Go through the material below and copy each line exactly.

***

Lemma interest_data_cycle_witness :
  exists s1 ctxd' ev s2,
    PitCheckStage.process ksort ∅ None empty_shared (ctx_of (PktInterest interest_a) 7 100) =
      (Continue (set_pit_token (ctx_of (PktInterest interest_a) 7 100)
                   (Some (PitToken.from_interest (i_name interest_a)))), s1) /\
    PitMatchStage.process nsort s1 (ctx_of (PktData (data_at [a_])) 3 200) = Some (Continue ctxd', ev, s2) /\
    out_faces ctxd' = [7] /\ out_pit_tokens ctxd' = [Some [7]] /\ entries (pit s2) = entries (pit empty_shared) /\
    forall ctx2 i2, packet ctx2 = PktInterest i2 -> unguarded s2 i2 ->
      PitCheckStage.subscription_flavored i2 = false -> i_name i2 = [a_] -> the_nonce i2 = 9 ->
      arrival ctx2 < 6000000200 -> PitCheckStage.process ksort ∅ None s2 ctx2 = (Drop LoopDetected, s2).
Proof.
  apply (interest_data_cycle ksort nsort ∅ None empty_shared DeadNonceList.new
    (ctx_of (PktInterest interest_a) 7 100) (ctx_of (PktData (data_at [a_])) 3 200) interest_a (data_at [a_])).
  - reflexivity.
  - left. reflexivity.
  - vm_compute. reflexivity.
  - reflexivity.
  - vm_compute. reflexivity.
  - vm_compute. reflexivity.
  - intros c _. apply lookup_empty.
  - vm_compute. discriminate.
  - reflexivity.
  - left. reflexivity.
  - reflexivity.
Defined.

***

• Written answer:
Lemma interest_data_cycle_witness :
  exists s1 ctxd' ev s2,
    PitCheckStage.process ksort ∅ None empty_shared (ctx_of (PktInterest interest_a) 7 100) =
      (Continue (set_pit_token (ctx_of (PktInterest interest_a) 7 100)
                   (Some (PitToken.from_interest (i_name interest_a)))), s1) /\
    PitMatchStage.process nsort s1 (ctx_of (PktData (data_at [a_])) 3 200) = Some (Continue ctxd', ev, s2) /\
    out_faces ctxd' = [7] /\ out_pit_tokens ctxd' = [Some [7]] /\ entries (pit s2) = entries (pit empty_shared) /\
    forall ctx2 i2, packet ctx2 = PktInterest i2 -> unguarded s2 i2 ->
      PitCheckStage.subscription_flavored i2 = false -> i_name i2 = [a_] -> the_nonce i2 = 9 ->
      arrival ctx2 < 6000000200 -> PitCheckStage.process ksort ∅ None s2 ctx2 = (Drop LoopDetected, s2).
Proof.
  apply (interest_data_cycle ksort nsort ∅ None empty_shared DeadNonceList.new
    (ctx_of (PktInterest interest_a) 7 100) (ctx_of (PktData (data_at [a_])) 3 200) interest_a (data_at [a_])).
  - reflexivity.
  - left. reflexivity.
  - vm_compute. reflexivity.
  - reflexivity.
  - vm_compute. reflexivity.
  - vm_compute. reflexivity.
  - intros c _. apply lookup_empty.
  - vm_compute. discriminate.
  - reflexivity.
  - left. reflexivity.
  - reflexivity.
Defined.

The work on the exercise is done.